What if bugs didnt exist




















This gives them easy access to anything you transport with you and a free ride to everywhere you go, including your home. But there's a reason why this saying is so old and so well known: bed bugs have been around for a very long time. These pesky insects have recently seen a resurgence in population and now, it's more likely than ever that you or someone you know will eventually deal with some kind of bed bug infestation.

Suddenly, that phrase takes on a whole new significance! No one wants to share their bed with bugs, and this feeling especially applies to the aptly named bed bugs. Bed bugs are small, parasitic insects that feed on our blood while we sleep.

If you've spotted large, black ants in or near your house along with small piles of what looks like sawdust, there's a chance you may have wood ants. As their name might suggest, wood ants — also called carpenter ants — can cause structural damage to wooden parts of your home.

Bed bugs are tiny pests that love to hide in furniture and other common areas. In recent years, bed bugs have gone from living in obscurity to taking center stage in the United States. But you don't just find them in your home — you can also encounter them while traveling.

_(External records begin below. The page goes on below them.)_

(* ===== verification/GeoWatcher.v ===== *)
(** * GeoWatcher

    [geoip/watcher.go]: one watched file, reloaded when it changes. The operations are
    cut at the locks: what a goroutine does under one lock is one step, [os.Stat] runs
    between two of them ([GeoWatcherLocks] has the lock calls as steps as well). Open
    databases are handles, so that a read or a close of a database that is already closed
    shows. Calls made one after the other refine a specification without handles
    ([spec_call]). *)

From S2P Require Import Prelude GoRuntime GoStrings GeoAddress GeoRecord.
Local Open Scope Z_scope.

(** ** State *)

(** What the file system answers at one moment. *)
Record disk : Type := MkDisk {
  Stat : string → res string (Time * Z);             (* modification time and size *)
  disk_Open : string → res string maxminddb_Reader;
}.

Record Watcher : Type := MkWatcher {
  enabled : bool;
  path : string;
  w_reader : option nat;                             (* a handle *)
  modTime : Time;
  w_size : Z;
  openErr : option string;
}.

(** The watcher with the open databases, the next handle, and how many times a closed
    database was read or closed again. *)
Record world : Type := MkWorld {
  watcher : Watcher;
  mapped_dbs : gmap nat maxminddb_Reader;
  next_handle : nat;
  faults : nat;
}.

Definition set_watcher (w : Watcher) (s : world) : world :=
  MkWorld w (mapped_dbs s) (next_handle s) (faults s).

(** [maxminddb.Open] and [Close] of a handle. *)
Definition open_handle (db : maxminddb_Reader) (s : world) : nat * world :=
  (next_handle s, MkWorld (watcher s) (<[next_handle s := db]> (mapped_dbs s))
                          (S (next_handle s)) (faults s)).
Definition close_handle (h : nat) (s : world) : world :=
  match mapped_dbs s !! h with
  | Some _ => MkWorld (watcher s) (delete h (mapped_dbs s)) (next_handle s) (faults s)
  | None => MkWorld (watcher s) (mapped_dbs s) (next_handle s) (S (faults s))
  end.

(** ** Construction *)

Definition Option_ : Type := Watcher → Watcher.
Definition WithPath (p : string) : Option_ := λ w,
  MkWatcher (enabled w) p (w_reader w) (modTime w) (w_size w) (openErr w).
Definition WithEnabled (e : bool) : Option_ := λ w,
  MkWatcher e (path w) (w_reader w) (modTime w) (w_size w) (openErr w).
Definition NewWatcher (opts : list Option_) : Watcher :=
  fold_left (λ w opt, opt w) opts (MkWatcher true "" None zero_time 0 None).
Definition initial_world (opts : list Option_) : world := MkWorld (NewWatcher opts) ∅ 0 0.

(** ** One step under a lock *)

Definition SetPath (p : string) (s : world) : world := set_watcher (WithPath p (watcher s)) s.
Definition SetEnabled (e : bool) (s : world) : world := set_watcher (WithEnabled e (watcher s)) s.

Definition Close (s : world) : world :=
  let w := watcher s in
  match w_reader w with
  | None => s
  | Some h => set_watcher (MkWatcher (enabled w) (path w) None zero_time 0 (openErr w)) (close_handle h s)
  end.

(** The test made under the read lock and again under the write lock. *)
Definition unchanged (w : Watcher) (p : string) (mod_ : Time) (size_ : Z) : bool :=
  negb (bool_decide (w_reader w = None)) && bool_decide (path w = p) && (modTime w =? mod_) &&
  (w_size w =? size_).

Definition stat_values (st : res string (Time * Z)) : Time * Z :=
  match st with Ok v => v | Err _ => (zero_time, 0) end.

Definition close_current (s : world) : world :=
  match w_reader (watcher s) with Some h => close_handle h s | None => s end.

(** The write-locked part of [refresh], given what [os.Stat] returned. *)
Definition reload (d : disk) (p : string) (st : res string (Time * Z)) (s : world) : world :=
  let w := watcher s in
  let '(mod_, size_) := stat_values st in
  if unchanged w p mod_ size_ then s
  else match st with
       | Err statErr =>
           set_watcher (MkWatcher (enabled w) p None zero_time 0 (Some statErr)) (close_current s)
       | Ok _ =>
           match disk_Open d p with
           | Err err =>
               set_watcher (MkWatcher (enabled w) p None mod_ size_ (Some err)) (close_current s)
           | Ok db =>
               let '(nr, s1) := open_handle db s in
               set_watcher (MkWatcher (enabled w) p (Some nr) mod_ size_ None) (close_current s1)
           end
       end.

Section watcher.
Context {U : UnicodeTables} (range : gomap → gomap).

(** The read-locked part of [Lookup]. *)
Definition read (ip : string) (s : world) : Location * world :=
  match w_reader (watcher s) with
  | None => (empty_Location, s)
  | Some h =>
      match mapped_dbs s !! h with
      | None => (empty_Location,
                 MkWorld (watcher s) (mapped_dbs s) (next_handle s) (S (faults s)))
      | Some db => (match Reader_Lookup range (Some db) ip with Ok l => l | Err _ => empty_Location end, s)
      end
  end.

Record Status : Type := MkStatus {
  s_Enabled : bool; s_Path : string; Loaded : bool; s_Info : DBInfo; s_Error : string;
}.

Definition Watcher_Status (s : world) : Status :=
  let w := watcher s in
  MkStatus (enabled w) (path w) (negb (bool_decide (w_reader w = None)))
    (Reader_Info (w_reader w ≫= λ h, mapped_dbs s !! h)) (default ""%string (openErr w)).

(** ** Goroutines *)

(** What a goroutine that called [Lookup] or [Refresh] still has to do. *)
Inductive goal : Type := KLookup (ip : string) | KRefresh.
Inductive thread : Type :=
| Starting (k : goal)                                        (* refresh is next *)
| Checked (p : string) (k : goal)                            (* os.Stat is next *)
| Statted (p : string) (st : res string (Time * Z)) (k : goal)
| Reloading (p : string) (st : res string (Time * Z)) (k : goal)
| Reading (ip : string)                                      (* Lookup's own read *)
| Done (answer : option Location).

Definition after_refresh (k : goal) : thread :=
  match k with KLookup ip => Reading ip | KRefresh => Done None end.

(** The next step of a goroutine. *)
Definition thread_step (d : disk) (t : thread) (s : world) : thread * world :=
  match t with
  | Starting k =>
      let w := watcher s in
      if negb (enabled w) || bool_decide (path w = ""%string) then (after_refresh k, s)
      else (Checked (path w) k, s)
  | Checked p k => (Statted p (Stat d p) k, s)
  | Statted p st k =>
      let '(mod_, size_) := stat_values st in
      if unchanged (watcher s) p mod_ size_ then (after_refresh k, s) else (Reloading p st k, s)
  | Reloading p st k => (after_refresh k, reload d p st s)
  | Reading ip => let '(l, s') := read ip s in (Done (Some l), s')
  | Done a => (Done a, s)
  end.

(** A watcher in use: any number of goroutines, a file system that changes at will. *)
Record config : Type := MkConfig_ { c_world : world; c_disk : disk; c_threads : list thread }.

Inductive step : relation config :=
| StepThread s d ts i t t' s' :
    ts !! i = Some t → thread_step d t s = (t', s') →
    step (MkConfig_ s d ts) (MkConfig_ s' d (<[i := t']> ts))
| StepSpawn s d ts k : step (MkConfig_ s d ts) (MkConfig_ s d (ts ++ [Starting k]))
| StepSetPath s d ts p : step (MkConfig_ s d ts) (MkConfig_ (SetPath p s) d ts)
| StepSetEnabled s d ts e : step (MkConfig_ s d ts) (MkConfig_ (SetEnabled e s) d ts)
| StepClose s d ts : step (MkConfig_ s d ts) (MkConfig_ (Close s) d ts)
| StepDisk s d d' ts : step (MkConfig_ s d ts) (MkConfig_ s d' ts).

(** One call without interference: [refresh] is at most four steps, [Lookup] one more. *)
Fixpoint run_thread (n : nat) (d : disk) (t : thread) (s : world) : thread * world :=
  match n with
  | O => (t, s)
  | S n => let '(t', s') := thread_step d t s in run_thread n d t' s'
  end.

Definition Refresh (d : disk) (s : world) : world := (run_thread 5 d (Starting KRefresh) s).2.
Definition Lookup (d : disk) (ip : string) (s : world) : thread * world :=
  run_thread 5 d (Starting (KLookup ip)) s.

(** ** Handles *)

(** The watcher's reader is open, nothing else is, and nothing was misused. *)
Record handles_ok (s : world) : Prop := HandlesOk {
  ho_faults : faults s = 0%nat;
  ho_open : ∀ h, is_Some (mapped_dbs s !! h) ↔ w_reader (watcher s) = Some h;
  ho_fresh : ∀ h, is_Some (mapped_dbs s !! h) → (h < next_handle s)%nat;
}.

(** Closing the current reader leaves nothing open; the other fields may then be set. *)
Lemma close_current_ok s e p m z err :
  handles_ok s → handles_ok (set_watcher (MkWatcher e p None m z err) (close_current s)).
Proof.
  intros [H1 H2 H3]. unfold close_current. destruct (w_reader (watcher s)) as [h|] eqn:Hr.
  - assert (is_Some (mapped_dbs s !! h)) as [db Hdb] by by apply H2.
    unfold close_handle. rewrite Hdb. split; cbn.
    + done.
    + intros h'. split; [|done]. intros [db' Hd]. apply lookup_delete_Some in Hd as [Hne Hd].
      assert (Some h = Some h') by (apply H2; eauto). congruence.
    + intros h' [db' Hd]. apply lookup_delete_Some in Hd as [_ Hd]. apply H3. eauto.
  - split; cbn; [done| |done]. intros h. split; [|done]. intros Hh%H2. congruence.
Qed.

(** Opening a database and closing the one before leaves exactly the new one. *)
Lemma swap_reader_ok s db e p m z err :
  handles_ok s →
  let s' := set_watcher (MkWatcher e p (Some (next_handle s)) m z err)
              (close_current (open_handle db s).2) in
  handles_ok s' ∧ mapped_dbs s' !! next_handle s = Some db.
Proof.
  intros [H1 H2 H3]. cbn zeta. unfold close_current, open_handle. cbn [snd watcher].
  assert (mapped_dbs s !! next_handle s = None) as Hnone.
  { destruct (mapped_dbs s !! next_handle s) eqn:E; [|done].
    assert (next_handle s < next_handle s)%nat by (apply H3; eauto). lia. }
  destruct (w_reader (watcher s)) as [h|] eqn:Hr.
  - assert (is_Some (mapped_dbs s !! h)) as [old Hold] by by apply H2.
    assert (h < next_handle s)%nat by (apply H3; eauto).
    unfold close_handle. cbn [mapped_dbs]. rewrite lookup_insert_ne, Hold by lia. split; [split|]; cbn.
    + done.
    + intros h'. split.
      * intros [db' [Hne Hd]%lookup_delete_Some]. destruct (decide (h' = next_handle s)); [congruence|].
        rewrite lookup_insert_ne in Hd by done. assert (Some h = Some h') by (apply H2; eauto). congruence.
      * intros [= <-]. rewrite lookup_delete_ne, lookup_insert_eq by lia. eauto.
    + intros h' [db' [_ Hd]%lookup_delete_Some]. destruct (decide (h' = next_handle s)); [lia|].
      rewrite lookup_insert_ne in Hd by done. assert (h' < next_handle s)%nat by (apply H3; eauto). lia.
    + by rewrite lookup_delete_ne, lookup_insert_eq by lia.
  - split; [split|]; cbn.
    + done.
    + intros h'. split.
      * intros [db' Hd]. destruct (decide (h' = next_handle s)); [congruence|].
        rewrite lookup_insert_ne in Hd by done. assert (None = Some h') by (apply H2; eauto). congruence.
      * intros [= <-]. rewrite lookup_insert_eq. eauto.
    + intros h' [db' Hd]. destruct (decide (h' = next_handle s)); [lia|].
      rewrite lookup_insert_ne in Hd by done. assert (h' < next_handle s)%nat by (apply H3; eauto). lia.
    + by rewrite lookup_insert_eq.
Qed.

Lemma reload_ok d p st s : handles_ok s → handles_ok (reload d p st s).
Proof.
  intros Hs. unfold reload. destruct (stat_values st) as [m z]. destruct (unchanged _ _ _ _); [done|].
  destruct st; [|by apply close_current_ok]. destruct (disk_Open d p) as [db|]; [|by apply close_current_ok].
  by apply swap_reader_ok.
Qed.

Lemma read_ok ip s : handles_ok s → (read ip s).2 = s.
Proof.
  intros [H1 H2 H3]. unfold read. destruct (w_reader (watcher s)) as [h|] eqn:Hr; [|done].
  assert (is_Some (mapped_dbs s !! h)) as [db ->] by by apply H2. done.
Qed.

Lemma thread_step_ok d t s : handles_ok s → handles_ok (thread_step d t s).2.
Proof.
  intros Hs. destruct t as [k|p k|p st k|p st k|ip|a]; cbn [thread_step]; [| | | | |done].
  - by case_match.
  - done.
  - destruct (stat_values st). by case_match.
  - by apply reload_ok.
  - pose proof (read_ok ip s Hs) as Hr. by destruct (read ip s); cbn in *; subst.
Qed.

Learn how to check for bed bugs while traveling and what to do if you find them. Termites are one household pest that every homeowner dreads. Mosquitoes kill more people than any other species in the world, and half of the global population is at risk of contracting a disease from a simple mosquito bite. More than a million people, mostly from poorer countries, die every year from malaria, dengue fever, yellow fever, and other mosquito-borne diseases.

Livestock and other animals are infected too. But what would happen if the most hated insect in the world was eradicated off the face of the Earth? Mosquitoes have been around for more than million years. And with more than 3, named species of mosquito , they play a big part in many ecosystems. Of the 3, species of mosquitoes, only go after humans, while most leave humans alone.

Does this mean that removing mosquitoes from the planet would leave predators without prey? Would it leave plants without pollinators?

In short, yes. However, many scientists believe the niche currently filled by mosquitoes would be taken over by other organisms, possibly causing things to go back to normal or even better.

Indeed, mosquitoes do make a big impact on Earth. They affect the behavior of all species, including humans, and they are an abundant and often easy food source for insect eaters. They also are a driving force in the evolution of defense mechanisms. Still, many scientists think their absence would not be missed and that other species would take the place of mosquitoes and be less of a nuisance to humans.

If mosquitoes were eradicated from the planet, hundreds of species of fish would have to change their diet. This could be problematic, especially for the mosquitofish, a specialized predator that is extremely adept at killing mosquitoes. Aquatic entomologist, Richard Merritt , warns that some fish could actually go extinct. These intrepid insects will colonize pretty much any place where people pile up, including hotels, movie theaters, libraries, even the occasional subway —ready and waiting to ruin a human life with their bloodsucking mouthparts and death-defying durability.

But in reality, bed bugs predate humans by leaps and bounds, making us the unwanted interlopers that first crossed into their turf. According to a newly mapped bed bug family tree, these puny pests have been guzzling the blood of other animals for more than million years, long before the rise of both modern humans and bats, their most common host.

Bed bug bites are caused primarily by two species—Cimex lectularius and Cimex hemipterus—which pierce human skin and drink blood with their sucking mouthparts. Luckily, neither is thought to transmit disease. Image Credit: smuay, iStock. The scourge of bed bugs on humankind is believed to stretch back to the very dawn of our species.

Dung beetles save the U. Bugs matter, and if scientists know how many bugs are in a square meter or what those bugs weigh, they can get an idea of how capable the existing bug population is of doing all the jobs bugs do. If you know how many pounds of bugs a single bird eats, then you know how many birds can live off the bugs in a Panamanian tree.

And the answers to those questions are pretty important, because they tell you practical facts — like whether birds can survive in a given habitat, or whether the poop is going to start piling up on your farm. That means biomass is both a measure of the health of an insect community and of nature as a whole. And this is where the wacky science of weighing bugs starts to overlap with the existentially stressful science of watching helplessly as ecosystems collapse.

Invertebrates, a group that includes insects, are poorly studied by conservation biologists, at least in comparison to their numbers, and the health of their communities can vary a lot by location and species. For instance, the International Union for the Conservation of Nature the group whose research plays a big role in determining which species we consider endangered tracks only 3, species of terrestrial invertebrates — bugs, basically, plus worms and some mollusks.

But of those, 42 percent are threatened with extinction. And you can see this in specific groups of species, as well. A study took advantage of a long history of records documenting populations of moths and butterflies in a protected grassland in Germany. It found declines in the number of species recorded, from a high of in the s to 71 by the early s. In the s, 50 percent of the moth and butterfly species were generalists: animals that can happily live in many places.

By the s, 68 percent were generalists.